▶ _TASK BRIEF_: Scan the records for the string "environ". State how many lines contain it and add nothing.

DATA EXTRACT START

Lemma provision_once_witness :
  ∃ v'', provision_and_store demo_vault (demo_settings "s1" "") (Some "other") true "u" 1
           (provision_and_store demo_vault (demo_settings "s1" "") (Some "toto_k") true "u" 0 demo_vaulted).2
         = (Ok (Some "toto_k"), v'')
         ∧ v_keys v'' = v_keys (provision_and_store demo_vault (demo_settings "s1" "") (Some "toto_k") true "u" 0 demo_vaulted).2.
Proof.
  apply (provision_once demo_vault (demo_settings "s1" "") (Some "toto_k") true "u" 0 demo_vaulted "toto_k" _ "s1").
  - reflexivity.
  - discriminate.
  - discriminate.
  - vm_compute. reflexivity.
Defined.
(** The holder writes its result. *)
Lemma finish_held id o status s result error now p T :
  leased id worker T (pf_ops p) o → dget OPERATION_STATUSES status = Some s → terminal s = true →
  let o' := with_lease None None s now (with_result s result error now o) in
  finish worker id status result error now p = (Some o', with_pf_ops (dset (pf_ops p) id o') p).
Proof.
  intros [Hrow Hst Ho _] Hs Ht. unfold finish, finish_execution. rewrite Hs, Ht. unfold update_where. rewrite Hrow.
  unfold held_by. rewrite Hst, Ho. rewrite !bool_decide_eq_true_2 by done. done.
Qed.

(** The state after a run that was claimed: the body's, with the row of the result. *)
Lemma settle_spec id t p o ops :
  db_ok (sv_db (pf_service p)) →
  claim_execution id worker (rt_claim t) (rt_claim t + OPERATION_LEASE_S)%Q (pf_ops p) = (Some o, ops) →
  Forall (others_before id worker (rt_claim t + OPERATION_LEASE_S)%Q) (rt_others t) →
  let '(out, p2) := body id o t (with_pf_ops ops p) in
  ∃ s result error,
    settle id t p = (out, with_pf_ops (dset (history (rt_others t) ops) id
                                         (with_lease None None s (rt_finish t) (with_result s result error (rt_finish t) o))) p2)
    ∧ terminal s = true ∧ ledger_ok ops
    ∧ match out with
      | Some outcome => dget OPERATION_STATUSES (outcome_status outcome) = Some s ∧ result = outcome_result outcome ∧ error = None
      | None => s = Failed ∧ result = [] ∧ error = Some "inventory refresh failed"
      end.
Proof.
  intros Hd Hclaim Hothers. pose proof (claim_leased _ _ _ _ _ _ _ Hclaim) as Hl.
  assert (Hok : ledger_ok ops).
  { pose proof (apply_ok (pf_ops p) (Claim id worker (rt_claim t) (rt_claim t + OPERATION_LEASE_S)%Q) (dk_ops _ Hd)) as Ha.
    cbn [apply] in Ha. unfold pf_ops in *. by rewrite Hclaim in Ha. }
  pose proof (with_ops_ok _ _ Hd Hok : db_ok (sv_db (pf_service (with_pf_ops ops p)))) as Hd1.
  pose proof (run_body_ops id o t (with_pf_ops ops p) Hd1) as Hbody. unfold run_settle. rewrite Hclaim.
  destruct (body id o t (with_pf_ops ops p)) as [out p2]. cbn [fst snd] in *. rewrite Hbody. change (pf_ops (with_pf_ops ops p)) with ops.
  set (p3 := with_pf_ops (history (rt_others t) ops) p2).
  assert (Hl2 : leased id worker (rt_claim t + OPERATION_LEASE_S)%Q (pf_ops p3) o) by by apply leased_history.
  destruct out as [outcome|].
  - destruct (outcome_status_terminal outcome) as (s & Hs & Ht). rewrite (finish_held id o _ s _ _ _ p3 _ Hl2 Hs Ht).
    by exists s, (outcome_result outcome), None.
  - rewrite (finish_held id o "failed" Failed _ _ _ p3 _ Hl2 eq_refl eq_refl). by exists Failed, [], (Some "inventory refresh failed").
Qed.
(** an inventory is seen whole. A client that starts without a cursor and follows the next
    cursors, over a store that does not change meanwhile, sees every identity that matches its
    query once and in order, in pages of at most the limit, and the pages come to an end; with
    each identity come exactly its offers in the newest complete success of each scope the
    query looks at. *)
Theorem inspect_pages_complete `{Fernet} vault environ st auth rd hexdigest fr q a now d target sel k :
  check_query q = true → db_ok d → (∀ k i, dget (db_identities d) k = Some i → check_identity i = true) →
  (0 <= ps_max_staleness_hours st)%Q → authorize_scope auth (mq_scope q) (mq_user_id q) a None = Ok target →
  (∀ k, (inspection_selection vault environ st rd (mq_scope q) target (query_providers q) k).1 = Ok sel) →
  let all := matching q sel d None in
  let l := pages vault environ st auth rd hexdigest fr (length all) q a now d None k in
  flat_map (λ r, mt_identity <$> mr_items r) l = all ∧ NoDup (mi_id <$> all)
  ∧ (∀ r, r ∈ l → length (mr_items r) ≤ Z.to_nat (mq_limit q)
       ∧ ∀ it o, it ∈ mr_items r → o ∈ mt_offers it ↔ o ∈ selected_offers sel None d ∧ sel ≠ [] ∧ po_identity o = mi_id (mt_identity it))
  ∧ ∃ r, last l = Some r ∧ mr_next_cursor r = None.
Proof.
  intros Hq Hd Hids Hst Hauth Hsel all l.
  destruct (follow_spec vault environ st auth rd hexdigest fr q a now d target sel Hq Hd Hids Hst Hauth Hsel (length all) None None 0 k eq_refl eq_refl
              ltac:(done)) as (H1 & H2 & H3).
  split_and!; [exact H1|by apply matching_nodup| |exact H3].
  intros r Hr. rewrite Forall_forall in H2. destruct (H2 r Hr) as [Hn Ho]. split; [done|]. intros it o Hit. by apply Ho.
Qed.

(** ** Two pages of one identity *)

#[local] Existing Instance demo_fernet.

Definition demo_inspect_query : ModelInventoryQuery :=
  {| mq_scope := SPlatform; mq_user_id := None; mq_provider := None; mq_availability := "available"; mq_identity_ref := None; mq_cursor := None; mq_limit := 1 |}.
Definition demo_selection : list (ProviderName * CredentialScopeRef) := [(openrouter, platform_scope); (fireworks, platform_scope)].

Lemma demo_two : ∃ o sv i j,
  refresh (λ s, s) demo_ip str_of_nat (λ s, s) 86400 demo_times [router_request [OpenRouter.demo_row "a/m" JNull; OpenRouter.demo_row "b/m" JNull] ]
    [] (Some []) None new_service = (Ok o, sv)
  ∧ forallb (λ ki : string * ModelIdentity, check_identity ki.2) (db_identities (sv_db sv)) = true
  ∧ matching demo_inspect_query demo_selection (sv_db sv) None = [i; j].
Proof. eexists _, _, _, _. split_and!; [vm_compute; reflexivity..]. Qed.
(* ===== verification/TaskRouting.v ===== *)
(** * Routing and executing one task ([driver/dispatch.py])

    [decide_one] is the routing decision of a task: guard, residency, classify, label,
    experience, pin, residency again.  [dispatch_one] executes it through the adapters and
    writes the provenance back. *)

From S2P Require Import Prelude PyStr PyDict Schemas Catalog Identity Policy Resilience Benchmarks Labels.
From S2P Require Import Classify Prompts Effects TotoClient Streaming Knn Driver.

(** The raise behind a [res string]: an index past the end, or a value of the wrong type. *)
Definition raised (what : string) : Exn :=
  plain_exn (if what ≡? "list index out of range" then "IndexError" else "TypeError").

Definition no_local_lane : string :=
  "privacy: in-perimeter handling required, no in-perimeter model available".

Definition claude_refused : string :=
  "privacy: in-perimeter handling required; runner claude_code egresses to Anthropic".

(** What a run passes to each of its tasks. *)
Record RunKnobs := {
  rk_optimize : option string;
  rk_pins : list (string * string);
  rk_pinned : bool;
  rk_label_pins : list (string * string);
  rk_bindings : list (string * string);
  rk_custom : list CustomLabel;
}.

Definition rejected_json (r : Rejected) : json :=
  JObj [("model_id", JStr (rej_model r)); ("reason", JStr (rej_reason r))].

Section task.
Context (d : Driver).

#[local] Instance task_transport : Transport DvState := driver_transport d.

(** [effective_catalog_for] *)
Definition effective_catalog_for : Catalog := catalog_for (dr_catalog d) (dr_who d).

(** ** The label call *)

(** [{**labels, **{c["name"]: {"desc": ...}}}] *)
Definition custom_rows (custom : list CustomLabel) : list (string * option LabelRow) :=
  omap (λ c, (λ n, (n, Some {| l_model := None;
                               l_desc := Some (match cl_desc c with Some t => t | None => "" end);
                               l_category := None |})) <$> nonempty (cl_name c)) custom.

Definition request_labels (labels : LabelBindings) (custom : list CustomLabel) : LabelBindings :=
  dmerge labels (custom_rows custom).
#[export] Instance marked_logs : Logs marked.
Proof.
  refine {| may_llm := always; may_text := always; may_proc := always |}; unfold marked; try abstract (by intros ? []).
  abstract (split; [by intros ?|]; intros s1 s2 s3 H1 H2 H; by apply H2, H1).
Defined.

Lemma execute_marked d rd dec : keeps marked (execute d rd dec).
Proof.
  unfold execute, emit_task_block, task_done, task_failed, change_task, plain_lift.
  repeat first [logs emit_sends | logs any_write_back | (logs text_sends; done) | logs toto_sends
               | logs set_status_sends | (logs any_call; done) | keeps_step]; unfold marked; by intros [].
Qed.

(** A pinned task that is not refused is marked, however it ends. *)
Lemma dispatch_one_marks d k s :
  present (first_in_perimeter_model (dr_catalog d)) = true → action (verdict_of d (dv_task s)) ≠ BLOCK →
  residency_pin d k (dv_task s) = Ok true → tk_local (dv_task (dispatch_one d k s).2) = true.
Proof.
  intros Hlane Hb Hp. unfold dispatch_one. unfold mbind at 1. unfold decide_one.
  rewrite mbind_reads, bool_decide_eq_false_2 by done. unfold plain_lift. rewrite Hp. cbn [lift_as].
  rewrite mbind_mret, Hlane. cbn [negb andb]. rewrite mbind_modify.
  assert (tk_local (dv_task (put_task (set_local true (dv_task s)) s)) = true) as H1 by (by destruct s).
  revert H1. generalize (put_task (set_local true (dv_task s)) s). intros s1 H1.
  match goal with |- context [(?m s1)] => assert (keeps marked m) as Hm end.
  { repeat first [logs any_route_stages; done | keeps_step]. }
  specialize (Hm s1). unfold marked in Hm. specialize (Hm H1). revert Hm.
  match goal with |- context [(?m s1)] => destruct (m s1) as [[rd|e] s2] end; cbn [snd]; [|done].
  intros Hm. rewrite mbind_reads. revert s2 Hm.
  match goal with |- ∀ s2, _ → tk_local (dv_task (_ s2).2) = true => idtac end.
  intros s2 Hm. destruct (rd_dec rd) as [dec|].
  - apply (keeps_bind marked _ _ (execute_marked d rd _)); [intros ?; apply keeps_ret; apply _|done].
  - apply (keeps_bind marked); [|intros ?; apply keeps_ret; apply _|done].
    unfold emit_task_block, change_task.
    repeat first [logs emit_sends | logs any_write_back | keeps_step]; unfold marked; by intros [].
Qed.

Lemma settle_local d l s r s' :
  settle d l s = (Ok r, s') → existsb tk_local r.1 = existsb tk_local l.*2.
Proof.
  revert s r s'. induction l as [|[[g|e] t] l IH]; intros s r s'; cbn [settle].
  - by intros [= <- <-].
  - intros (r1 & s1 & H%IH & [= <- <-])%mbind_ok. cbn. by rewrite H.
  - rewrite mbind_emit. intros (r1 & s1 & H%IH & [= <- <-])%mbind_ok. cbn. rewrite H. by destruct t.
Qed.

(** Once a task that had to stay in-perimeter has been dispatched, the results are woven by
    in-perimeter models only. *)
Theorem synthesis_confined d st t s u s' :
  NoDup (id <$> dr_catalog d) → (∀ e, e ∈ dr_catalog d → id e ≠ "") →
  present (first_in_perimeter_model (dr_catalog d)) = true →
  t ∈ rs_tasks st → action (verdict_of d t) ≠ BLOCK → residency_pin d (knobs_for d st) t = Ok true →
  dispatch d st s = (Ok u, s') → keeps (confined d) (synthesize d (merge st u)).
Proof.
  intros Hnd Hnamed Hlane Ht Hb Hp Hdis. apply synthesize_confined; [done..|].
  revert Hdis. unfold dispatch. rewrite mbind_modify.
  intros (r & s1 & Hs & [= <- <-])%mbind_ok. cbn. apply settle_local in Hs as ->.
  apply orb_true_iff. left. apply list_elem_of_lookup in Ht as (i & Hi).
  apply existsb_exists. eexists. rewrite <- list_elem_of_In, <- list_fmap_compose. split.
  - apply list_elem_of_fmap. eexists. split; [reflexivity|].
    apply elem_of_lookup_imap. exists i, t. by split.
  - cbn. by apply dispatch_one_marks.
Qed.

DATA EXTRACT END

▶ _EXERCISE ANSWER_: 4